■ Assigned task: Transcribe the full listing exactly.

*** Opening of Records to process ***

(** What the handler computes before it calls [setPosition]. *)
Lemma key_step_argument
    (s : Slider) (w : Q) (p : Z) (key : Z) :
  trackWidth s = Fin w -> plain_decimal w -> 0 <= w -> w < inject_Z (10 ^ 20) ->
  thumb_left s = Some (ofZ (p + 8)) -> (0 <= p)%Z -> inject_Z p <= w ->
  getPosition (set_keydown (Some key) s) = ofZ p
  /\ (Fin (1 # 100) * parseInt_num (getWidth (set_keydown (Some key) s))
      =n= Fin ((1 # 100) * inject_Z (Qfloor w)))%js
  /\ (0 <= Qfloor w < 10 ^ 20)%Z /\ (p < 10 ^ 20)%Z.
Proof.
  intros Hw Hplain Hw0 Hwb Hleft Hp0 Hpw.
  assert (Hk : (0 <= Qfloor w < 10 ^ 20)%Z).
  { split; [now apply Qfloor_nonneg |].
    rewrite Zlt_Qlt. apply Qle_lt_trans with w; [apply Qfloor_le | exact Hwb]. }
  assert (Hp : (p < 10 ^ 20)%Z).
  { rewrite Zlt_Qlt. apply Qle_lt_trans with w; [exact Hpw | exact Hwb]. }
  repeat split; try apply Hk; trivial.
  - unfold getPosition. cbn [set_keydown thumb_left]. rewrite Hleft.
    rewrite parseInt_num_ofZ by lia.
    change THUMB_OFFSET with (ofZ 8). rewrite ofZ_sub. f_equal. lia.
  - unfold getWidth. cbn [set_keydown trackWidth]. rewrite Hw.
    rewrite (parseInt_num_plain w Hplain), (Qtrunc_nonneg w Hw0).
    unfold ofZ. apply mul_Fin.
Qed.

(** The updates of the two arrow keys, computed exactly. *)
Lemma key_step_updates (L : Layout) (s : Slider) (w : Q) (p : Z) :
  disabled s = false -> keydown s = None ->
  trackWidth s = Fin w -> plain_decimal w -> 0 <= w -> w < inject_Z (10 ^ 20) ->
  thumb_left s = Some (ofZ (p + 8)) -> (0 <= p)%Z -> inject_Z p <= w ->
  let right := constrain (ofZ (p + Qfloor w / 100)) (Fin 0) (Fin w) in
  let left := ofZ (Z.max 0 (p - (Qfloor w + 99) / 100)) in
  snd (handle L (ThumbKeyDown 39) s) = [Update right (percentage_of right (Fin w))]
  /\ snd (handle L (ThumbKeyDown 37) s) = [Update left (percentage_of left (Fin w))].
Proof.
  intros Hen Hkey Hw Hplain Hw0 Hwb Hleft Hp0 Hpw right left.
  set (k := Qfloor w) in *.
  split.
  - destruct (key_step_argument s w p 39 Hw Hplain Hw0 Hwb Hleft Hp0 Hpw)
      as [Hget [Hstep [Hk Hp]]]. fold k in Hstep, Hk.
    cbn [handle]. unfold on_keydown, and_then, key_held.
    repeat (rewrite ?Hkey; cbn [Z.eqb Pos.eqb andb]). unfold key_step.
    rewrite (setPosition_num_eq L _ ((100 * p + k) # 100) false
               (set_keydown (Some 39%Z) s)).
    + cbn [snd app set_keydown trackWidth]. rewrite Hw.
      assert (Ht : Qtrunc ((100 * p + k) # 100) = (p + k / 100)%Z).
      { rewrite Qtrunc_nonneg by (unfold Qle; cbn [Qnum Qden]; lia).
        rewrite Qfloor_hundredths.
        replace (100 * p + k)%Z with (k + p * 100)%Z by ring.
        rewrite Z.div_add by lia. lia. }
      rewrite Ht. reflexivity.
    + exact Hen.
    + rewrite Hget, Hstep. unfold ofZ. rewrite add_Fin.
      apply Fin_proper. apply hundredths_add.
    + apply plain_hundredths. lia.
  - destruct (key_step_argument s w p 37 Hw Hplain Hw0 Hwb Hleft Hp0 Hpw)
      as [Hget [Hstep [Hk Hp]]]. fold k in Hstep, Hk.
    cbn [handle]. unfold on_keydown, and_then, key_held.
    repeat (rewrite ?Hkey; cbn [Z.eqb Pos.eqb andb]). unfold key_step.
    rewrite (setPosition_num_eq L _ ((100 * p - k) # 100) false
               (set_keydown (Some 37%Z) s)).
    + cbn [snd app set_keydown trackWidth Z.eqb Pos.eqb andb]. rewrite Hw.
      assert (Hc : constrain (ofZ (Qtrunc ((100 * p - k) # 100))) (Fin 0) (Fin w)
                   = left).
      { unfold left, Qtrunc. fold k.
        destruct (Qle_bool 0 ((100 * p - k) # 100)) eqn:E.
        - apply Qle_bool_iff in E. unfold Qle in E. cbn [Qnum Qden] in E.
          rewrite Qfloor_hundredths.
          assert (Hq : ((100 * p - k) / 100 = p - (k + 99) / 100)%Z).
          { pose proof (Z.div_mod (100 * p - k) 100 ltac:(lia)) as D1.
            pose proof (Z.mod_pos_bound (100 * p - k) 100 ltac:(lia)) as M1.
            pose proof (Z.div_mod (k + 99) 100 ltac:(lia)) as D2.
            pose proof (Z.mod_pos_bound (k + 99) 100 ltac:(lia)) as M2.
            lia. }
          rewrite Hq.
          assert (Hge : (0 <= p - (k + 99) / 100)%Z).
          { rewrite <- Hq. apply Z.div_pos; lia. }
          rewrite Z.max_r by exact Hge.
          apply constrain_id; [now apply inject_Z_nonneg |].
          apply Qle_trans with (inject_Z p); [| exact Hpw].
          rewrite <- Zle_Qle.
          assert (0 <= (k + 99) / 100)%Z by (apply Z.div_pos; lia). lia.
        - apply Qle_bool_false in E. unfold Qlt in E. cbn [Qnum Qden] in E.
          assert (Hneg : (Qfloor (- ((100 * p - k) # 100)) >= 0)%Z).
          { change (- ((100 * p - k) # 100)) with ((- (100 * p - k)) # 100).
            rewrite Qfloor_hundredths. apply Z.le_ge, Z.div_pos; lia. }
          assert (Hmax : Z.max 0 (p - (k + 99) / 100) = 0%Z).
          { apply Z.max_l.
            pose proof (Z.div_mod (k + 99) 100 ltac:(lia)) as D2.
            pose proof (Z.mod_pos_bound (k + 99) 100 ltac:(lia)) as M2.
            lia. }
          rewrite Hmax. unfold constrain. cbv [JS.max JS.min leb ofZ].
          destruct (Qle_bool 0 (inject_Z (- Qfloor (- ((100 * p - k) # 100))))) eqn:E2.
          + apply Qle_bool_iff in E2. unfold Qle in E2. cbn [Qnum Qden inject_Z] in E2.
            assert (Hz : (- Qfloor (- ((100 * p - k) # 100)) = 0)%Z) by lia.
            rewrite Hz. change (inject_Z 0) with 0.
            now rewrite (proj2 (Qle_bool_iff 0 w) Hw0).
          + now rewrite (proj2 (Qle_bool_iff 0 w) Hw0). }
      rewrite Hc. destruct ((37 =? 39)%Z); reflexivity.
    + exact Hen.
    + rewrite Hget, Hstep. unfold ofZ. rewrite sub_Fin.
      apply Fin_proper. apply hundredths_sub.
    + apply plain_hundredths. lia.
Qed.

*** Close of Records to process ***

■ Exercise solution:
(** What the handler computes before it calls [setPosition]. *)
Lemma key_step_argument
    (s : Slider) (w : Q) (p : Z) (key : Z) :
  trackWidth s = Fin w -> plain_decimal w -> 0 <= w -> w < inject_Z (10 ^ 20) ->
  thumb_left s = Some (ofZ (p + 8)) -> (0 <= p)%Z -> inject_Z p <= w ->
  getPosition (set_keydown (Some key) s) = ofZ p
  /\ (Fin (1 # 100) * parseInt_num (getWidth (set_keydown (Some key) s))
      =n= Fin ((1 # 100) * inject_Z (Qfloor w)))%js
  /\ (0 <= Qfloor w < 10 ^ 20)%Z /\ (p < 10 ^ 20)%Z.
Proof.
  intros Hw Hplain Hw0 Hwb Hleft Hp0 Hpw.
  assert (Hk : (0 <= Qfloor w < 10 ^ 20)%Z).
  { split; [now apply Qfloor_nonneg |].
    rewrite Zlt_Qlt. apply Qle_lt_trans with w; [apply Qfloor_le | exact Hwb]. }
  assert (Hp : (p < 10 ^ 20)%Z).
  { rewrite Zlt_Qlt. apply Qle_lt_trans with w; [exact Hpw | exact Hwb]. }
  repeat split; try apply Hk; trivial.
  - unfold getPosition. cbn [set_keydown thumb_left]. rewrite Hleft.
    rewrite parseInt_num_ofZ by lia.
    change THUMB_OFFSET with (ofZ 8). rewrite ofZ_sub. f_equal. lia.
  - unfold getWidth. cbn [set_keydown trackWidth]. rewrite Hw.
    rewrite (parseInt_num_plain w Hplain), (Qtrunc_nonneg w Hw0).
    unfold ofZ. apply mul_Fin.
Qed.

(** The updates of the two arrow keys, computed exactly. *)
Lemma key_step_updates (L : Layout) (s : Slider) (w : Q) (p : Z) :
  disabled s = false -> keydown s = None ->
  trackWidth s = Fin w -> plain_decimal w -> 0 <= w -> w < inject_Z (10 ^ 20) ->
  thumb_left s = Some (ofZ (p + 8)) -> (0 <= p)%Z -> inject_Z p <= w ->
  let right := constrain (ofZ (p + Qfloor w / 100)) (Fin 0) (Fin w) in
  let left := ofZ (Z.max 0 (p - (Qfloor w + 99) / 100)) in
  snd (handle L (ThumbKeyDown 39) s) = [Update right (percentage_of right (Fin w))]
  /\ snd (handle L (ThumbKeyDown 37) s) = [Update left (percentage_of left (Fin w))].
Proof.
  intros Hen Hkey Hw Hplain Hw0 Hwb Hleft Hp0 Hpw right left.
  set (k := Qfloor w) in *.
  split.
  - destruct (key_step_argument s w p 39 Hw Hplain Hw0 Hwb Hleft Hp0 Hpw)
      as [Hget [Hstep [Hk Hp]]]. fold k in Hstep, Hk.
    cbn [handle]. unfold on_keydown, and_then, key_held.
    repeat (rewrite ?Hkey; cbn [Z.eqb Pos.eqb andb]). unfold key_step.
    rewrite (setPosition_num_eq L _ ((100 * p + k) # 100) false
               (set_keydown (Some 39%Z) s)).
    + cbn [snd app set_keydown trackWidth]. rewrite Hw.
      assert (Ht : Qtrunc ((100 * p + k) # 100) = (p + k / 100)%Z).
      { rewrite Qtrunc_nonneg by (unfold Qle; cbn [Qnum Qden]; lia).
        rewrite Qfloor_hundredths.
        replace (100 * p + k)%Z with (k + p * 100)%Z by ring.
        rewrite Z.div_add by lia. lia. }
      rewrite Ht. reflexivity.
    + exact Hen.
    + rewrite Hget, Hstep. unfold ofZ. rewrite add_Fin.
      apply Fin_proper. apply hundredths_add.
    + apply plain_hundredths. lia.
  - destruct (key_step_argument s w p 37 Hw Hplain Hw0 Hwb Hleft Hp0 Hpw)
      as [Hget [Hstep [Hk Hp]]]. fold k in Hstep, Hk.
    cbn [handle]. unfold on_keydown, and_then, key_held.
    repeat (rewrite ?Hkey; cbn [Z.eqb Pos.eqb andb]). unfold key_step.
    rewrite (setPosition_num_eq L _ ((100 * p - k) # 100) false
               (set_keydown (Some 37%Z) s)).
    + cbn [snd app set_keydown trackWidth Z.eqb Pos.eqb andb]. rewrite Hw.
      assert (Hc : constrain (ofZ (Qtrunc ((100 * p - k) # 100))) (Fin 0) (Fin w)
                   = left).
      { unfold left, Qtrunc. fold k.
        destruct (Qle_bool 0 ((100 * p - k) # 100)) eqn:E.
        - apply Qle_bool_iff in E. unfold Qle in E. cbn [Qnum Qden] in E.
          rewrite Qfloor_hundredths.
          assert (Hq : ((100 * p - k) / 100 = p - (k + 99) / 100)%Z).
          { pose proof (Z.div_mod (100 * p - k) 100 ltac:(lia)) as D1.
            pose proof (Z.mod_pos_bound (100 * p - k) 100 ltac:(lia)) as M1.
            pose proof (Z.div_mod (k + 99) 100 ltac:(lia)) as D2.
            pose proof (Z.mod_pos_bound (k + 99) 100 ltac:(lia)) as M2.
            lia. }
          rewrite Hq.
          assert (Hge : (0 <= p - (k + 99) / 100)%Z).
          { rewrite <- Hq. apply Z.div_pos; lia. }
          rewrite Z.max_r by exact Hge.
          apply constrain_id; [now apply inject_Z_nonneg |].
          apply Qle_trans with (inject_Z p); [| exact Hpw].
          rewrite <- Zle_Qle.
          assert (0 <= (k + 99) / 100)%Z by (apply Z.div_pos; lia). lia.
        - apply Qle_bool_false in E. unfold Qlt in E. cbn [Qnum Qden] in E.
          assert (Hneg : (Qfloor (- ((100 * p - k) # 100)) >= 0)%Z).
          { change (- ((100 * p - k) # 100)) with ((- (100 * p - k)) # 100).
            rewrite Qfloor_hundredths. apply Z.le_ge, Z.div_pos; lia. }
          assert (Hmax : Z.max 0 (p - (k + 99) / 100) = 0%Z).
          { apply Z.max_l.
            pose proof (Z.div_mod (k + 99) 100 ltac:(lia)) as D2.
            pose proof (Z.mod_pos_bound (k + 99) 100 ltac:(lia)) as M2.
            lia. }
          rewrite Hmax. unfold constrain. cbv [JS.max JS.min leb ofZ].
          destruct (Qle_bool 0 (inject_Z (- Qfloor (- ((100 * p - k) # 100))))) eqn:E2.
          + apply Qle_bool_iff in E2. unfold Qle in E2. cbn [Qnum Qden inject_Z] in E2.
            assert (Hz : (- Qfloor (- ((100 * p - k) # 100)) = 0)%Z) by lia.
            rewrite Hz. change (inject_Z 0) with 0.
            now rewrite (proj2 (Qle_bool_iff 0 w) Hw0).
          + now rewrite (proj2 (Qle_bool_iff 0 w) Hw0). }
      rewrite Hc. destruct ((37 =? 39)%Z); reflexivity.
    + exact Hen.
    + rewrite Hget, Hstep. unfold ofZ. rewrite sub_Fin.
      apply Fin_proper. apply hundredths_sub.
    + apply plain_hundredths. lia.
Qed.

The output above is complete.